Uscii nel cortile. I cavalli erano riposati e puliti, nonostante il fatto che i domestici fossero scomparsi dal castello. Mentre li guardavo pieno di meraviglia, mi sentii spingere da vari impulsi in quattro direzioni diverse.

Per prima cosa, ebbi il desiderio di fuggire, di portare la mia sofferente moglie giù per le scale e andarmene al galoppo nel calesse, nonostante ciò fosse rischioso per lei; secondo, desiderai andare a Bistritz per avvertire il visitatore di ritornare da dove era venuto.

Terzo, desiderai andare a Bistritz, prendere il visitatore, e lasciarlo nelle mani di V., sapendo che questo avrebbe comprato la sicurezza di mia moglie e della mia famiglia. Che cos’era un’altra morte quando il sangue dei Mueller era già sulle mie mani inconsapevoli?

Ma se la leggenda che il Vampiro dormiva di giorno era vera, allora non avevo bisogno di fare nulla di ciò che avevo pensato: dovevo solo uccidere V. mentre dormiva. Conoscevo il metodo e ne avevo i mezzi.

Presi la decisione proprio mentre la morbida luce del sole cominciava a bruciare tra la nebbia, sospesa sul terreno. Quando mi parve che i bianchi vortici accanto a me divenissero solidi, li considerai un trompe l’oeil che nasceva dalla stanchezza e non vi prestai attenzione finché udii una voce familiare, agitata, bisbigliare:

«Kasha…!».

I cavalli sbuffarono e batterono le zampe.

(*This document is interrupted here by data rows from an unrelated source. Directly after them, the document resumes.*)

(** The trial does not read the trace: it only appends to it. *)
Lemma trial_core_trace network max_time infs i h (tr : list event) :
  trial_core network max_time infs i (World h tr)
  = (fst (trial_core network max_time infs i (World h [])),
     World (heap (snd (trial_core network max_time infs i (World h []))))
           (tr ++ trace (snd (trial_core network max_time infs i (World h []))))).
Proof.
  unfold trial_core, deepcopy, getitem, get_initialState, call_exposeRegions,
    call_basicSimulationInternalAgeStructure.
  unfold_M. simpl.
  repeat (case_match; simplify_eq; simpl in * );
    rewrite ?app_nil_r, <- ?app_assoc; try done.
Qed.

(** C2. With one trial, the multi-trial path, were it taken, would call the
    model as the single-trial path does and return the same rows with the
    same totals, and leave the same heap: it only divides every total by
    1.0, which does not change it. *)
Theorem single_trial_equivalence network max_time infs w :
  (forall f, fst (single_trial_path network max_time infs w) = Returned f ->
             Forall (fun r => PrimFloat.div (Frame.total r) 1 = Frame.total r) f) ->
  fst (multi_trial_path network max_time 1 infs w)
  = fst (single_trial_path network max_time infs w) /\
  heap (snd (multi_trial_path network max_time 1 infs w))
  = heap (snd (single_trial_path network max_time infs w)).
Proof.
  intros Hdiv. revert Hdiv. rewrite single_trial_path_unfold.
  unfold multi_trial_path.
  change (range 1) with [0]. simpl for_each.
  unfold mbind, M_bind, bind. rewrite trial_body_unfold.
  rewrite (trial_core_trace _ _ _ _ _ (trace w ++ [LogInfo "Running simulation (1/1)" []])).
  rewrite (trial_core_trace _ _ _ _ _ (trace w ++ [LogInfo _ [0 + 1; 1]])).
  destruct (trial_core network max_time infs 0 (World (heap w) [])) as [[f|e] w1];
    simpl; [|done].
  intros Hdiv. unfold_M. simpl.
  rewrite FrameFacts.reset_index_set_index.
  rewrite FrameFacts.idiv_total_one by (by apply Hdiv). done.
Qed.


(** C8. One node, one age group, compartments S and I, time horizon 0 and
    three trials whose results at time 0 are I = 10, 20, 30 and
    S = 990, 980, 970: the run returns I = 20 and S = 980 at time 0, and no
    other row. *)
Theorem concrete_scenario network infs body st0 f1 f2 f3 (n a : string) w :
  network_at (heap w) network body st0 ->
  trial_results body st0 0 infs (range 3) [f1; f2; f3] ->
  Forall (fun f => Frame.keys f ≡ₚ [(0, n, a, "S"); (0, n, a, "I")]) [f1; f2; f3] ->
  Forall2 (fun f t => Frame.frame_get (0, n, a, "I") f = Some t) [f1; f2; f3]
    [10; 20; 30]%float ->
  Forall2 (fun f t => Frame.frame_get (0, n, a, "S") f = Some t) [f1; f2; f3]
    [990; 980; 970]%float ->
  exists averaged w',
    runSimulation network 0 3 infs w = (Returned averaged, w') /\
    Frame.frame_get (0, n, a, "I") averaged = Some 20%float /\
    Frame.frame_get (0, n, a, "S") averaged = Some 980%float /\
    Frame.keys averaged ≡ₚ [(0, n, a, "S"); (0, n, a, "I")].
Proof.
  intros Hnet Hres Hkeys HI HS.
  destruct (multi_trial_path_returns _ _ _ _ _ _ _ _ _ Hnet Hres)
    as (w' & evs & _ & _ & _ & _ & _ & Hrun).
  eexists _, w'. rewrite runSimulation_multi by done.
  split; [exact Hrun|].
  rewrite !FrameFacts.frame_get_averaged, FrameFacts.keys_averaged.
  apply Forall2_cons_1 in HI as [HI1 [HI2 [HI3 _]%Forall2_cons_1]%Forall2_cons_1].
  apply Forall2_cons_1 in HS as [HS1 [HS2 [HS3 _]%Forall2_cons_1]%Forall2_cons_1].
  unfold Frame.contribution. simpl.
  rewrite HI1, HI2, HI3, HS1, HS2, HS3. simpl.
  split_and!; [reflexivity | reflexivity |].
  by apply Forall_cons_1 in Hkeys as [? _].
Qed.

Alzai lo sguardo. Vidi Zsuzsa che stringeva le pieghe degli indumenti funebri intorno a sé, come un mantello di nebbia. Sembrava più giovane, una donna di appena vent’anni. Il suo corpo era ancora diritto, ancora perfetto, ancora in possesso di una bellezza ultraterrena ma, nella luce del giorno, la sua soprannaturale radiosità era offuscata. Si avvicinò con movenze graziose ma così del tutto umane che il dolore mi strinse la gola. Fissai i suoi impressionanti occhi pieni di fascino ma non più lontani e predatori; restava un accenno della lucentezza dorata, ma la tinta dominante era marrone chiaro… il colore degli occhi della mia cara, defunta sorella.

Le sue guance erano bagnate di lacrime.

«Oh, Zsuzsa», bisbigliai, e chiusi gli occhi. Quando li riaprii, la visione rimase. Barcollai, improvvisamente preso da vertigini.

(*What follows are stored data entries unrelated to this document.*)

(** * Guardian Protocol API: the request-orchestration layer of [src/index.js]

    A shallow embedding of the three Express handlers ([/analyze], [/graph],
    [/jeeter]) together with the JavaScript primitives they rely on
    ([String], [Number], [trim], [toLowerCase], [Math.max], [Math.min],
    property reads, object literals with spread), followed by the properties
    of the handlers.

    Conventions of the model.
    - A JavaScript string is a [string] whose characters are UTF-16 code
      units below 256.
    - A JavaScript number is an IEEE-754 binary64 value, a [spec_float] of
      the standard library at precision 53 and maximal exponent 1024.
    - A raw query value is what the query parser may leave in [req.query]:
      a string, an array or a nested object; an absent key is [None].
    - The services imported by [index.js] are not part of the file; they are
      the field [services] of a [world].  A call settles: it returns a value
      or throws one.  Any value may be returned and any value thrown.
    - The body of a response is the value handed to [res.json], before it is
      serialised. *)

From Stdlib Require Import ZArith QArith Qminmax Lia List Ascii String
  DecimalString SpecFloat.
From stdpp Require Import gmap strings.

Local Open Scope string_scope.
Local Open Scope Z_scope.

#[local] Set Warnings "-register-all".

(** ** Strings *)

Module JsString.

Definition code (c : ascii) : N := N_of_ascii c.

(** [WhiteSpace] and [LineTerminator] code units below 256: TAB, LF, VT,
    FF, CR, SP and NBSP. *)
Definition is_space (c : ascii) : bool :=
  let n := code c in
  ((9 <=? n) && (n <=? 13) || (n =? 32) || (n =? 160))%N.

Fixpoint drop_space (l : list ascii) : list ascii :=
  match l with
  | c :: l' => if is_space c then drop_space l' else l
  | [] => []
  end.

(** [String.prototype.trim] *)
Definition trim (s : string) : string :=
  string_of_list_ascii
    (rev (drop_space (rev (drop_space (list_ascii_of_string s))))).

(** Lower-case mapping of one code unit: A-Z, and the Latin-1 capitals
    U+00C0..U+00DE without the multiplication sign U+00D7. *)
Definition lower (c : ascii) : ascii :=
  let n := code c in
  if ((65 <=? n) && (n <=? 90)
      || (192 <=? n) && (n <=? 222) && negb (n =? 215))%N
  then ascii_of_N (n + 32) else c.

(** [String.prototype.toLowerCase] *)
Fixpoint toLowerCase (s : string) : string :=
  match s with
  | EmptyString => EmptyString
  | String c s' => String (lower c) (toLowerCase s')
  end.

(** [Array.prototype.join] with separator [sep] *)
Fixpoint join (sep : string) (l : list string) : string :=
  match l with
  | [] => ""
  | [s] => s
  | s :: l' => s +:+ sep +:+ join sep l'
  end.

End JsString.

(** ** Numbers *)

Module JsNumber.

Definition number := spec_float.

Definition prec : Z := 53.
Definition emax : Z := 1024.

Definition NaN : number := S754_nan.

(** The double nearest to the integer [z] (ties to even). *)
Definition of_Z (z : Z) : number := binary_normalize prec emax z 0 false.

(** The double nearest to [(-1)^neg * n * 10^k], for [n >= 0].  For a
    negative [k] the quotient is taken on the grid of step [2^-1075], half
    of the smallest gap between two doubles, and a sticky bit records a
    non-zero remainder, so that rounding the quotient rounds the exact
    value. *)
Definition of_decimal (neg : bool) (n : Z) (k : Z) : number :=
  let sgn (m : Z) := if neg then - m else m in
  if 0 <=? k then binary_normalize prec emax (sgn (n * 10 ^ k)) 0 neg
  else
    let den := 10 ^ (- k) in
    let num := n * 2 ^ 1075 in
    let q := num / den in
    let sticky := if num mod den =? 0 then 0 else 1 in
    binary_normalize prec emax (sgn (2 * q + sticky)) (- 1076) neg.

(** [Number.isFinite] *)
Definition isFinite (n : number) : bool :=
  match n with
  | S754_zero _ | S754_finite _ _ _ => true
  | S754_infinity _ | S754_nan => false
  end.

(** The exact value of a finite double (0 for the others). *)
Definition to_Q (n : number) : Q :=
  match n with
  | S754_finite s m e =>
      ((if s then - 1 else 1) * inject_Z (Zpos m) * 2 ^ e)%Q
  | _ => 0%Q
  end.

(** [a < b] on doubles: false when either is NaN, the two zeros are
    equal. *)
Definition lt (a b : number) : bool :=
  match a, b with
  | S754_nan, _ | _, S754_nan => false
  | S754_infinity true, S754_infinity true => false
  | S754_infinity true, _ => true
  | _, S754_infinity true => false
  | S754_infinity false, _ => false
  | _, S754_infinity false => true
  | _, _ => negb (Qle_bool (to_Q b) (to_Q a))
  end.

Definition is_nan (n : number) : bool :=
  match n with S754_nan => true | _ => false end.

Definition is_pos_zero (n : number) : bool :=
  match n with S754_zero false => true | _ => false end.

Definition is_neg_zero (n : number) : bool :=
  match n with S754_zero true => true | _ => false end.

(** [Math.max]: the running maximum starts at -Infinity; +0 is larger
    than -0; any NaN argument makes the result NaN. *)
Fixpoint max_from (highest : number) (l : list number) : number :=
  match l with
  | [] => highest
  | n :: l' =>
      let highest :=
        if is_pos_zero n && is_neg_zero highest then n
        else if lt highest n then n else highest in
      max_from highest l'
  end.

Definition Math_max (l : list number) : number :=
  if existsb is_nan l then NaN else max_from (S754_infinity true) l.

(** [Math.min]: the running minimum starts at +Infinity; -0 is smaller
    than +0. *)
Fixpoint min_from (lowest : number) (l : list number) : number :=
  match l with
  | [] => lowest
  | n :: l' =>
      let lowest :=
        if is_neg_zero n && is_pos_zero lowest then n
        else if lt n lowest then n else lowest in
      min_from lowest l'
  end.

Definition Math_min (l : list number) : number :=
  if existsb is_nan l then NaN else min_from (S754_infinity false) l.

(** *** [StringToNumber] *)

Definition digit_of (base : N) (c : ascii) : option Z :=
  let n := JsString.code c in
  let d :=
    if ((48 <=? n) && (n <=? 57))%N then Some (n - 48)%N
    else if ((97 <=? n) && (n <=? 102))%N then Some (n - 87)%N
    else if ((65 <=? n) && (n <=? 70))%N then Some (n - 55)%N
    else None in
  match d with
  | Some v => if (v <? base)%N then Some (Z.of_N v) else None
  | None => None
  end.

(** The longest prefix of digits of [l] in [base], and what follows it. *)
Fixpoint span_digits (base : N) (l : list ascii) : list Z * list ascii :=
  match l with
  | c :: l' =>
      match digit_of base c with
      | Some d => let '(ds, r) := span_digits base l' in (d :: ds, r)
      | None => ([], l)
      end
  | [] => ([], [])
  end.

Definition digits_value (base : Z) (ds : list Z) : Z :=
  fold_left (fun acc d => acc * base + d) ds 0.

«Kasha», disse in fretta, e mi prese per il polso; rabbrividii al suo tocco freddo e vidi che anche lei rabbrividiva… alla vista del crocifisso di Ion, che avevo tirato fuori con la mano libera dalla tasca e che avevo messo sul palmo aperto. Indietreggiò immediatamente, come se la mia pelle l’avesse bruciata come vetriolo. «Ti ho aspettato per andare dove lui non possa udire. Kasha, ti devo parlare subito! Noi ti dobbiamo salvare: tu non sai i suoi progetti! Ma andiamo all’ombra; la luce mi fa male».

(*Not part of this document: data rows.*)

(** The world after [readFromFile("patterns.ini", f1, f2)], and after a
    [read], a [write] and a [stat] of the same file. *)
Definition streaming_world (s : Script) : World :=
  snd (ReadFromFileCallback [JsString "patterns.ini"; JsFunction 1; JsFunction 2]
         (fresh_world s)).

Definition reading_world : World :=
  snd (ReadCallback [JsString "patterns.ini"; JsFunction 1] (fresh_world quiet)).

Definition writing_world : World :=
  snd (WriteCallback [JsString "patterns.ini"; JsString "[Adblock Plus 2.0]"; JsFunction 1]
         (fresh_world quiet)).

Definition stat_world : World :=
  snd (StatCallback [JsString "patterns.ini"; JsFunction 1] (fresh_world quiet)).

(** The bytes of the text a, LF, b, LF, LF, c, and the same followed by
    the NUL that ends the C string literal. *)
Definition abc : StringBuffer := [x61; x0a; x62; x0a; x0a; x63].

Definition abc_literal : StringBuffer := abc ++ [x00].

(** ** Further vocabulary *)

(** A line holds no terminator. *)
Definition is_line (l : StringBuffer) : bool := forallb (fun c => negb (IsEndOfLine c)) l.

(** The per-line calls for a list of lines, in order. *)
Definition line_calls (id : nat) (processFunc : JsValue) (lines : list StringBuffer)
  : list CallEvent :=
  map (fun l => call_event id 0 processFunc [StringBufferToV8String l]) lines.

(** The name under which an operation is exposed to script, and its arity
    as it is printed in the error message. *)
Definition operation_name (op : Operation) : string :=
  match op with
  | read => "read"
  | readFromFile => "readFromFile"
  | write => "write"
  | move => "move"
  | remove => "remove"
  | stat => "stat"
  end.

Definition arity_digit (op : Operation) : string :=
  match arity op with
  | 2 => "2"
  | _ => "3"
  end.

(** ** Registration of the operations *)

(** [FileSystemJsObject::Setup].  [NewCallback] stands for
    [jsEngine.NewCallback], which wraps a native dispatcher into a script
    function (JsEngine.cpp is not part of the sources at hand). *)
Definition Setup (NewCallback : (JsValueList -> Native unit) -> JsValue) (obj : JsValue)
  : JsValue :=
  let obj := SetProperty "read" (NewCallback ReadCallback) obj in
  let obj := SetProperty "readFromFile" (NewCallback ReadFromFileCallback) obj in
  let obj := SetProperty "write" (NewCallback WriteCallback) obj in
  let obj := SetProperty "move" (NewCallback MoveCallback) obj in
  let obj := SetProperty "remove" (NewCallback RemoveCallback) obj in
  let obj := SetProperty "stat" (NewCallback StatCallback) obj in
  obj.


(** * Properties *)

(** ** Facts about the line scanners *)

Lemma SkipEndOfLine_length (ii : StringBuffer) :
  length (SkipEndOfLine ii) <= length ii.
Proof.
  induction ii as [|c rest IH]; simpl; [lia|].
  destruct (IsEndOfLine c); simpl; lia.
Qed.

Lemma AdvanceToEndOfLine_length (ii : StringBuffer) :
  length (AdvanceToEndOfLine ii) <= length ii.
Proof.
  induction ii as [|c rest IH]; simpl; [lia|].
  destruct (IsEndOfLine c); simpl; lia.
Qed.

(** Where [SkipEndOfLine] stops there is no terminator. *)
Lemma SkipEndOfLine_stops (ii : StringBuffer) c rest :
  SkipEndOfLine ii = c :: rest -> IsEndOfLine c = false.
Proof.
  induction ii as [|d more IH]; simpl; [discriminate|].
  destruct (IsEndOfLine d) eqn:E; [exact IH|].
  intros [= -> _]. exact E.
Qed.

Lemma SkipEndOfLine_terminators (ii : StringBuffer) :
  forallb IsEndOfLine ii = true -> SkipEndOfLine ii = [].
Proof.
  induction ii as [|c rest IH]; simpl; [reflexivity|].
  destruct (IsEndOfLine c); simpl; [exact IH|discriminate].
Qed.

Lemma BufferToLines_SkipEndOfLine (ii : StringBuffer) :
  BufferToLines (SkipEndOfLine ii) = BufferToLines ii.
Proof.
  induction ii as [|c rest IH]; [reflexivity|].
  cbn [SkipEndOfLine]. destruct (IsEndOfLine c) eqn:E.
  - rewrite IH. cbn [BufferToLines]. now rewrite E.
  - reflexivity.
Qed.

Lemma BufferToLines_terminators (ii : StringBuffer) :
  forallb IsEndOfLine ii = true -> BufferToLines ii = [].
Proof.
  intros H. rewrite <- BufferToLines_SkipEndOfLine.
  now rewrite SkipEndOfLine_terminators.
Qed.

Lemma AdvanceToEndOfLine_cons_line (c : byte) (rest : StringBuffer) :
  IsEndOfLine c = false -> AdvanceToEndOfLine (c :: rest) = AdvanceToEndOfLine rest.
Proof. intros Hc. cbn [AdvanceToEndOfLine]. now rewrite Hc. Qed.

Lemma AdvanceToEndOfLine_cons_terminator (c : byte) (rest : StringBuffer) :
  IsEndOfLine c = true -> AdvanceToEndOfLine (c :: rest) = c :: rest.
Proof. intros Hc. cbn [AdvanceToEndOfLine]. now rewrite Hc. Qed.

(** One round of the loop cuts off the first line of the specification. *)
Lemma BufferToLines_round (c : byte) (rest : StringBuffer) :
  IsEndOfLine c = false ->
  BufferToLines (c :: rest) =
    StringBuffer_range (c :: rest) (AdvanceToEndOfLine (c :: rest))
    :: BufferToLines (AdvanceToEndOfLine (c :: rest)).
Proof.
  revert c. induction rest as [|d more IH]; intros c Hc.
  - cbn. now rewrite Hc.
  - rewrite (AdvanceToEndOfLine_cons_line c _ Hc).
    cbn [BufferToLines]. rewrite Hc.
    destruct (IsEndOfLine d) eqn:Hd.
    + rewrite (AdvanceToEndOfLine_cons_terminator d _ Hd).
      unfold StringBuffer_range. cbn [length].
      replace (S (S (length more)) - S (length more)) with 1 by lia.
      cbn [take BufferToLines]. now rewrite Hd.
    + pose proof (IH d Hd) as Hround. cbn [BufferToLines] in Hround.
      rewrite Hd in Hround. rewrite Hround.
      pose proof (AdvanceToEndOfLine_length (d :: more)) as Hlen.
      unfold StringBuffer_range. cbn [length] in *.
      replace (S (S (length more)) - length (AdvanceToEndOfLine (d :: more)))
        with (S (S (length more) - length (AdvanceToEndOfLine (d :: more)))) by lia.
      reflexivity.
Qed.

Lemma AdvanceToEndOfLine_progress (c : byte) (rest : StringBuffer) :
  IsEndOfLine c = false ->
  length (AdvanceToEndOfLine (c :: rest)) <= length rest.
Proof.
  intros Hc. rewrite (AdvanceToEndOfLine_cons_line c _ Hc).
  apply AdvanceToEndOfLine_length.
Qed.

Lemma visited_lines_nonempty (content : StringBuffer) : visited_lines content <> [].
Proof. unfold visited_lines. destruct (BufferToLines content); discriminate. Qed.

(** ** Facts about the monadic steps and the loop *)

Lemma record_calls_record_calls evs1 evs2 w :
  record_calls evs2 (record_calls evs1 w) = record_calls (evs1 ++ evs2) w.
Proof. unfold record_calls. cbn. now rewrite <- app_assoc. Qed.

Lemma BufferToLines_line_start (c : byte) (rest : StringBuffer) :
  IsEndOfLine c = false -> visited_lines (c :: rest) = BufferToLines (c :: rest).
Proof.
  intros Hc. unfold visited_lines. now rewrite (BufferToLines_round c rest Hc).
Qed.

Lemma SkipEndOfLine_idempotent (ii : StringBuffer) :
  SkipEndOfLine (SkipEndOfLine ii) = SkipEndOfLine ii.
Proof.
  induction ii as [|c rest IH]; [reflexivity|].
  cbn [SkipEndOfLine]. destruct (IsEndOfLine c) eqn:E; [exact IH|].
  cbn [SkipEndOfLine]. now rewrite E.
Qed.

Lemma Call_done id (jsValues : JsValueList) i f args w :
  jsValues !! i = Some f ->
  Call id jsValues i args w = (Done tt, record_calls [call_event id i f args] w).
Proof. intros H. unfold Call. rewrite H. reflexivity. Qed.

Mi raddrizzai, insicuro; fece un gesto come per aiutarmi, ma fu forzata dal crocifisso a mantenere le distanze. Insieme camminammo nell’ombra gettata dal castello e lì lei allungò le braccia per abbracciarmi, poi le abbassò, impotente per la presenza del crocifisso. Ma non avvertii da parte sua alcun tentativo di ipnotizzarmi.

«Kasha», ripeté, con una voce bassa che tremava di disperazione.

«So che eri là la notte scorsa. Hai visto che mi nutrivo…».

«Ti ho visto uccidere una donna», dissi.

Abbassò gli occhi. Non incontrò il mio sguardo, ma non c’era traccia di colpa nella sua voce, nella sua espressione quando disse:

«Sì, ma non avevo scelta. Non puoi immaginare la fame, il dolore; non ero me stessa. Non ero affatto me stessa, ma ora sono ciò che sono e non posso cambiare. Non dico queste parole per ingannarti, ma perché voglio aiutarti: Kasha, devi permettermi di morderti. Devi permettermi di farti diventare ciò che io sono! È l’unico modo; altrimenti, quello che è accaduto al povero papà accadrà anche a te!».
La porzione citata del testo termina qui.